Comment le fonds de soutien aux démonstrateurs de recherche, élément essentiel du Grenelle de l'environnement, s'articule-t-il avec les pôles de compétitivité ?
Ce fonds tend à expérimenter, dans des conditions réelles de fonctionnement, des technologies permettant d'atteindre les objectifs du « facteur 4 » et, en l'état, son financement n'est pas spécifiquement fléché en direction des pôles de compétitivité. Le Gouvernement a tenu à ce qu'il soit géré « top down », de haut en bas, et qu'il soit dédié à un certain nombre de thèmes spécifiques strictement définis : nouvelles technologies de l'énergie, économies d'énergie dans le bâtiment et les transports, énergie renouvelables, captage et stockage du CO2, stockage de l'hydrogène.
La recherche industrielle appliquée et le développement expérimental. Les trois ministères qui l'abondent – le MEEDDAT, le ministère chargé de la recherche et, à travers la direction générale de la Compétitivité, de l'industrie et des services (DGCIS), le ministère de l'Économie – participent à son comité de pilotage.

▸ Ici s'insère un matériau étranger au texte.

Lemma user_files_dir_existing_witness :
  let w := example_world (<["AJT_USER_FILES_DIR" := "~"]> ∅) "linux" in
  let u := World (<["XDG_STATE_HOME" := "/opt"]> ∅)
                 (<[["opt"; "anki-addons"] := Dir]>
                    (<[["opt"; "anki-addons"; "addons"] := Dir]> example_fs))
                 [] 0 "linux" ∅ "addons.japanese" "" ∅ true None [] in
  user_files_dir w = (Ok (mkPath true ["home"; "u"]),
                      set_cache (Some (mkPath true ["home"; "u"])) w) /\
  user_files_dir u = (Ok (mkPath true ["opt"; "anki-addons"; "addons"]),
                      set_cache (Some (mkPath true ["opt"; "anki-addons"; "addons"])) u).
Proof.
  intros w u. split.
  - apply (proj1 (user_files_dir_existing w (mkPath true ["home"; "u"]) eq_refl
                    ltac:(vm_compute; reflexivity)) "~");
      first [discriminate | vm_compute; reflexivity].
  - apply (proj2 (user_files_dir_existing u (mkPath true ["opt"; "anki-addons"; "addons"])
                    eq_refl ltac:(vm_compute; reflexivity)));
      first [discriminate | vm_compute; reflexivity].
Defined.

(** X21. With the legacy switch on and the module's file not to be found, the
    call makes the platform's directory and then raises the error of the
    lookup of the module's file; the directory stays, no memo is kept. *)
Theorem user_files_dir_legacy_module_missing (w w1 : world) (d : Path) (e : exn) :
  truthy_opt (environ w !! "AJT_USER_FILES_DIR") = false ->
  environ w !! "AJT_USE_REPO_USER_FILES" = Some "1" ->
  user_files_dir_cache w = None ->
  _platform_data_home (THIS_ADDON_MODULE w) w = Ok d ->
  mkdir_parents d w = (Ok tt, w1) ->
  stat w1 (Path_of_string (module_file w)) = Raise e ->
  user_files_dir w = (Raise e, w1) /\ is_dir w1 d = true /\
  user_files_dir_cache w1 = None.
Proof.
  intros Ho Hl Hc Hh Hm Hst.
  destruct (mkdir_parents_sound _ _ _ _ Hm) as [(E & _) Hd].
  assert (He : environ w1 = environ w) by (by rewrite E).
  assert (Hf : module_file w1 = module_file w) by (by rewrite E).
  split; [|split; [by apply Hd|by rewrite E]].
  unfold user_files_dir. rewrite Hc, (user_files_dir_body_default w d Ho Hh), Hm.
  rewrite He, Hl, bool_decide_eq_true_2 by done.
  by rewrite Hf, (walk_parents_raise _ _ _ Hst).
Qed.

Lemma user_files_dir_legacy_module_missing_witness :
  let w := World (<["AJT_USE_REPO_USER_FILES" := "1"]>
                    (<["XDG_DATA_HOME" := "/tmp/xdg"]> ∅))
                 example_fs [] 0 "linux" ∅ "japanese.helpers.file_ops"
                 "/opt/addons/japanese.zip/helpers/file_ops.py" ∅ true None [] in
  let d := mkPath true ["tmp"; "xdg"; "anki-addons"; "japanese"] in
  let w1 := (mkdir_parents d w).2 in
  user_files_dir w = (Raise FileNotFoundError, w1) /\ is_dir w1 d = true.
Proof.
  intros w d w1.
  destruct (user_files_dir_legacy_module_missing w w1 d FileNotFoundError)
    as (Hu & Hd & _); try (vm_compute; reflexivity).
  split; [exact Hu|exact Hd].
Defined.

Lemma THIS_ADDON_MODULE_spec_witness :
  let w := example_world ∅ "linux" in
  let v := World ∅ ∅ [] 0 "linux" ∅ "1344485230" "" ∅ true None [] in
  THIS_ADDON_MODULE w = "japanese" /\ THIS_ADDON_MODULE v = "1344485230".
Proof.
  intros w v. split; [vm_compute; reflexivity|].
  apply (proj2 (proj2 (THIS_ADDON_MODULE_spec v))). vm_compute; reflexivity.
Defined.
Lemma log_bind_done {S O E A B} (c : Log S O E A) (k : A → Log S O E B) s b s2 l :
  log_bind c k s = (inl b, s2, l) →
  ∃ a s1 l1 l2, c s = (inl a, s1, l1) ∧ k a s1 = (inl b, s2, l2) ∧ l = l1 ++ l2.
Proof.
  unfold log_bind. destruct (c s) as [[[a|e] s1] l1]; [|done]. destruct (k a s1) as [[r s'] l2] eqn:Ek. intros [= -> <- <-].
  by eexists _, _, _, _.
Qed.

Lemma log_bind_cases {S O E A B} (c : Log S O E A) (k : A → Log S O E B) s r s2 l :
  log_bind c k s = (r, s2, l) →
  (∃ a s1 l1 l2, c s = (inl a, s1, l1) ∧ k a s1 = (r, s2, l2) ∧ l = l1 ++ l2) ∨ (∃ e, c s = (inr e, s2, l) ∧ r = inr e).
Proof.
  unfold log_bind. destruct (c s) as [[[a|e] s1] l1]; [|intros [= <- <- <-]; right; by eexists].
  destruct (k a s1) as [[r' s'] l2] eqn:Ek. intros [= -> <- <-]. left. by eexists _, _, _, _.
Qed.

(** * Tactics *)

(** Takes apart a hypothesis that a chain of [let?], [guard!] and [match]
    returned [Ok]. *)
Ltac res_step :=
  match goal with
  | H : rbind _ _ = Ok _ |- _ => apply rbind_Ok in H as (? & ? & H); cbn beta in H
  | H : ok_or _ _ = Ok _ |- _ => apply ok_or_Ok in H
  | H : map_err _ _ = Ok _ |- _ => apply map_err_Ok in H
  | H : rmap _ _ = Ok _ |- _ => apply rmap_Ok in H as (? & ? & H)
  | H : Err _ = Ok _ |- _ => discriminate H
  | H : Ok _ = Ok _ |- _ => injection H as H
  | H : (if ?b then _ else _) = Ok _ |- _ => destruct b eqn:?
  | H : match ?x with _ => _ end = Ok _ |- _ => destruct x eqn:?
  end.
Ltac res_inv := repeat (res_step; simplify_eq).

(** Passes one early return of [H], recording the refuted condition as [E]. *)
Tactic Notation "guard_inv" hyp(H) "as" ident(E) :=
  match type of H with
  | (if ?b then Err _ else _) = Ok _ => destruct b eqn:E; [discriminate H|]
  end.

(** Boolean hypotheses as propositions. *)
Ltac bool_inv :=
  repeat match goal with
  | H : (_ && _) = true |- _ => apply andb_true_iff in H as [? H]
  | H : (_ || _) = false |- _ => apply orb_false_iff in H as [? H]
  | H : negb _ = true |- _ => apply negb_true_iff in H
  | H : negb _ = false |- _ => apply negb_false_iff in H
  | H : (_ <? _) = true |- _ => apply Z.ltb_lt in H
  | H : (_ <? _) = false |- _ => apply Z.ltb_ge in H
  | H : (_ <=? _) = true |- _ => apply Z.leb_le in H
  | H : (_ <=? _) = false |- _ => apply Z.leb_gt in H
  | H : (_ =? _) = true |- _ => apply Z.eqb_eq in H
  | H : (_ =? _) = false |- _ => apply Z.eqb_neq in H
  | H : bool_decide _ = true |- _ => apply bool_decide_eq_true in H
  | H : bool_decide _ = false |- _ => apply bool_decide_eq_false in H
  end.

Create HintDb kyth.
Create Rewrite HintDb kyth_ok.
#[export] Hint Rewrite @rbind_Ok @ok_or_Ok @map_err_Ok @rmap_Ok : kyth_ok.

(** * Machine integers

    [u64] values are integers of [Z] in the range below; every operation that
    can leave the range says what the Rust operator does there. *)

Definition u64_max : Z := 2 ^ 64 - 1.
Definition is_u64 (x : Z) : Prop := 0 <= x <= u64_max.

(** Plain [+] and [*] in a release build. *)
Definition wrap64 (x : Z) : Z := x mod 2 ^ 64.
(** [a.saturating_add(b)], [saturating_sub], [saturating_mul]. *)
Definition sat_add64 (a b : Z) : Z := Z.min (a + b) u64_max.
Definition sat_sub64 (a b : Z) : Z := Z.max 0 (a - b).
Definition sat_mul64 (a b : Z) : Z := Z.min (a * b) u64_max.
(** [a.checked_add(b)] and [a.checked_mul(b)]. *)
Definition checked_add64 (a b : Z) : option Z :=
  if a + b <=? u64_max then Some (a + b) else None.
Definition checked_sub64 (a b : Z) : option Z := if b <=? a then Some (a - b) else None.
Definition checked_mul64 (a b : Z) : option Z :=
  if a * b <=? u64_max then Some (a * b) else None.
(** [a.abs_diff(b)] *)
Definition abs_diff (a b : Z) : Z := Z.abs (a - b).
(** [a.div_ceil(b)] *)
Definition div_ceil (a b : Z) : Z :=
  if 0 <? a mod b then a / b + 1 else a / b.
(** [a.is_power_of_two()] *)
Definition is_power_of_two (a : Z) : bool :=
  (0 <? a) && (Z.land a (a - 1) =? 0).

Lemma wrap64_small x : is_u64 x → wrap64 x = x.
Proof. unfold is_u64, u64_max, wrap64. intros. apply Z.mod_small. lia. Qed.

Lemma wrap64_range x : is_u64 (wrap64 x).
Proof.
  unfold is_u64, u64_max, wrap64. pose proof (Z.mod_pos_bound x (2 ^ 64)). lia.
Qed.

Lemma checked_add64_Some a b c :
  checked_add64 a b = Some c ↔ c = a + b ∧ a + b <= u64_max.
Proof. unfold checked_add64. case_match; bool_inv; naive_solver lia. Qed.

Lemma checked_mul64_Some a b c :
  checked_mul64 a b = Some c ↔ c = a * b ∧ a * b <= u64_max.
Proof. unfold checked_mul64. case_match; bool_inv; naive_solver lia. Qed.

(** [i64] values: [a.saturating_add(b)] and [saturating_sub], and the [as]
    casts between the two widths. *)
Definition i64_min : Z := - 2 ^ 63.
Definition i64_max : Z := 2 ^ 63 - 1.
Definition clamp_i64 (x : Z) : Z := Z.max i64_min (Z.min x i64_max).
Definition sat_add_i64 (a b : Z) : Z := clamp_i64 (a + b).
Definition sat_sub_i64 (a b : Z) : Z := clamp_i64 (a - b).
Definition u64_as_i64 (x : Z) : Z := if x <=? i64_max then x else x - 2 ^ 64.
Definition i64_as_u64 (x : Z) : Z := x mod 2 ^ 64.

(** The alignment unit of the partition tables. *)
Definition MiB : Z := 2 ^ 20.

(** Rounding down and up to a multiple, the two alignments of the installer. *)
Lemma align_down_spec x m :
  0 < m → (m | x / m * m) ∧ x / m * m <= x < x / m * m + m.
Proof.
  intros Hm. pose proof (Z.div_mod x m ltac:(lia)).
  pose proof (Z.mod_pos_bound x m Hm). split; [by exists (x / m)|lia].
Qed.

Lemma align_up_spec x m :
  0 < m → (m | div_ceil x m * m) ∧ x <= div_ceil x m * m < x + m.
Proof.
  intros Hm. unfold div_ceil. pose proof (Z.div_mod x m ltac:(lia)).
  pose proof (Z.mod_pos_bound x m Hm).
  destruct (Z.ltb_spec 0 (x mod m)); (split; [by eexists|lia]).
Qed.

(** A multiple of [m] below (above) [x] is below (above) the aligned [x]. *)
Lemma align_down_greatest x m y : 0 < m → (m | y) → y <= x → y <= x / m * m.
Proof.
  intros Hm [k ->] Hle. apply Z.mul_le_mono_nonneg_r; [lia|].
  apply Z.div_le_lower_bound; lia.
Qed.

Lemma align_up_least x m y : 0 < m → (m | y) → x <= y → div_ceil x m * m <= y.
Proof.
  intros Hm [k ->] Hle. apply Z.mul_le_mono_nonneg_r; [lia|].
  destruct (align_up_spec x m Hm) as [_ Hb]. nia.
Qed.

(** * Lists *)

(** [iter.find(f)] and [iter.find_map(f)]. *)
Fixpoint find_first {A} (f : A → bool) (l : list A) : option A :=
  match l with
  | [] => None
  | a :: l => if f a then Some a else find_first f l
  end.

Fixpoint find_map {A B} (f : A → option B) (l : list A) : option B :=
  match l with
  | [] => None
  | a :: l => match f a with Some b => Some b | None => find_map f l end
  end.

(** [iter.filter(f)] and [iter.filter_map(f)]. *)
Fixpoint filterb {A} (f : A → bool) (l : list A) : list A :=
  match l with
  | [] => []
  | a :: l => if f a then a :: filterb f l else filterb f l
  end.

Fixpoint filter_map {A B} (f : A → option B) (l : list A) : list B :=
  match l with
  | [] => []
  | a :: l => match f a with Some b => b :: filter_map f l | None => filter_map f l end
  end.

(** [slice.contains(&x)] on strings. *)
Definition str_in (x : string) (l : list string) : bool :=
  existsb (String.eqb x) l.

Lemma find_first_Some {A} (f : A → bool) l a :
  find_first f l = Some a → a ∈ l ∧ f a = true.
Proof.
  induction l as [|b l IH]; simpl; [done|].
  case_match; intros; simplify_eq; set_solver.
Qed.

Lemma find_first_is_Some {A} (f : A → bool) l a :
  a ∈ l → f a = true → is_Some (find_first f l).
Proof.
  intros Ha Hf. induction Ha as [|b l Hin IH]; simpl.
  - rewrite Hf. eauto.
  - case_match; eauto.
Qed.

Lemma find_map_Some {A B} (f : A → option B) l b :
  find_map f l = Some b → ∃ a, a ∈ l ∧ f a = Some b.
Proof. induction l as [|a l IH]; simpl; [done|]. case_match; set_solver. Qed.

Lemma elem_of_filterb {A} (f : A → bool) l a :
  a ∈ filterb f l ↔ a ∈ l ∧ f a = true.
Proof.
  induction l as [|b l IH]; simpl; [set_solver|].
  destruct (f b) eqn:Hb; rewrite ?elem_of_cons, IH;
    intuition (subst; auto; congruence).
Qed.

Lemma filterb_filter {A} (f : A → bool) l : filterb f l = List.filter f l.
Proof. induction l; simpl; [done|]. by case_match; f_equal. Qed.

Lemma elem_of_filter_map {A B} (f : A → option B) l b :
  b ∈ filter_map f l ↔ ∃ a, a ∈ l ∧ f a = Some b.
Proof.
  induction l as [|a l IH]; simpl; [set_solver|].
  transitivity (f a = Some b ∨ b ∈ filter_map f l).
  - destruct (f a); rewrite ?elem_of_cons; intuition congruence.
  - rewrite IH. setoid_rewrite elem_of_cons. naive_solver.
Qed.

Lemma filter_map_app {A B} (f : A → option B) l k : filter_map f (l ++ k) = filter_map f l ++ filter_map f k.
Proof. induction l as [|x l IH]; cbn; [done|]. rewrite IH. by destruct (f x). Qed.

Lemma str_in_true x l : str_in x l = true ↔ x ∈ l.
Proof.
  unfold str_in. rewrite existsb_exists, list_elem_of_In.
  split; [intros (y & ? & ?%String.eqb_eq); by subst|].
  intros; exists x. by rewrite String.eqb_refl.
Qed.

Lemma str_in_false x l : str_in x l = false ↔ x ∉ l.
Proof. rewrite <-str_in_true. destruct (str_in x l); naive_solver. Qed.

Lemma existsb_elem_of {A} (f : A → bool) l :
  existsb f l = true ↔ ∃ a, a ∈ l ∧ f a = true.
Proof. rewrite existsb_exists. setoid_rewrite list_elem_of_In. done. Qed.

Lemma existsb_not_elem_of {A} (f : A → bool) l :
  existsb f l = false ↔ ∀ a, a ∈ l → f a = false.
Proof.
  rewrite <-not_true_iff_false, existsb_elem_of. split.
  - intros H a Ha. destruct (f a) eqn:?; naive_solver.
  - intros H (a & Ha & Hf). rewrite H in Hf; done.
Qed.

Lemma filter_map_NoDup_inj {A B} (f : A → option B) l a a' b :
  NoDup (filter_map f l) → a ∈ l → a' ∈ l → f a = Some b → f a' = Some b → a = a'.
Proof.
  induction l as [|x l IH]; cbn; [set_solver|]. intros Hnd.
  assert (NoDup (filter_map f l)) as Hnd'.
  { destruct (f x); [by inversion Hnd|done]. }
  rewrite !elem_of_cons. intros [->|Ha] [->|Ha'] Hf Hf'; [done| | |by apply IH].
  - rewrite Hf in Hnd. apply NoDup_cons in Hnd as [Hb _]. destruct Hb.
    apply elem_of_filter_map. eauto.
  - rewrite Hf' in Hnd. apply NoDup_cons in Hnd as [Hb _]. destruct Hb.
    apply elem_of_filter_map. eauto.
Qed.

(** An element that is not in the first part of a list lies behind it. *)
Lemma app_split {A} (a b pre post : list A) x :
  a ++ b = pre ++ x :: post → x ∉ a → ∃ c, pre = a ++ c.
Proof.
  revert pre. induction a as [|y a IH]; intros pre; cbn; [by exists pre|].
  destruct pre as [|z pre]; cbn; intros [= -> E] Hx; [set_solver|].
  destruct (IH _ E) as [c ->]; [set_solver|]. by exists c.
Qed.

Absolument : un maillon manquait à la chaîne. Si l'Agence de l'innovation industrielle (AII) avait été créée afin de soutenir, à travers des avances remboursables, de grands projets industriels marchands, il n'était pas possible de procéder de la même manière pour des technologies qui ne seront rentables qu'à l'horizon de 2020. Comment, dans ces conditions, demander par exemple à un industriel d'avoir un business plan ?
Le fonds fonctionne grâce à des subventions d'aide à la recherche qui, dans le cadre du régime communautaire, comptent parmi les aides d'État aux entreprises : le comité de pilotage demande d'abord à l'ADEME d'élaborer une feuille de route, avec des experts extérieurs à l'Agence, puis un appel à manifestation d'intérêt ciblant une technologie particulière est lancé – c'est ainsi, par exemple, qu'une expérimentation de la faisabilité du stockage du CO2 en aquifère a été ciblée dans l'appel à manifestation d'intérêt. Globalement, le coût des projets varie entre quelques millions et plusieurs dizaines de millions d'euros.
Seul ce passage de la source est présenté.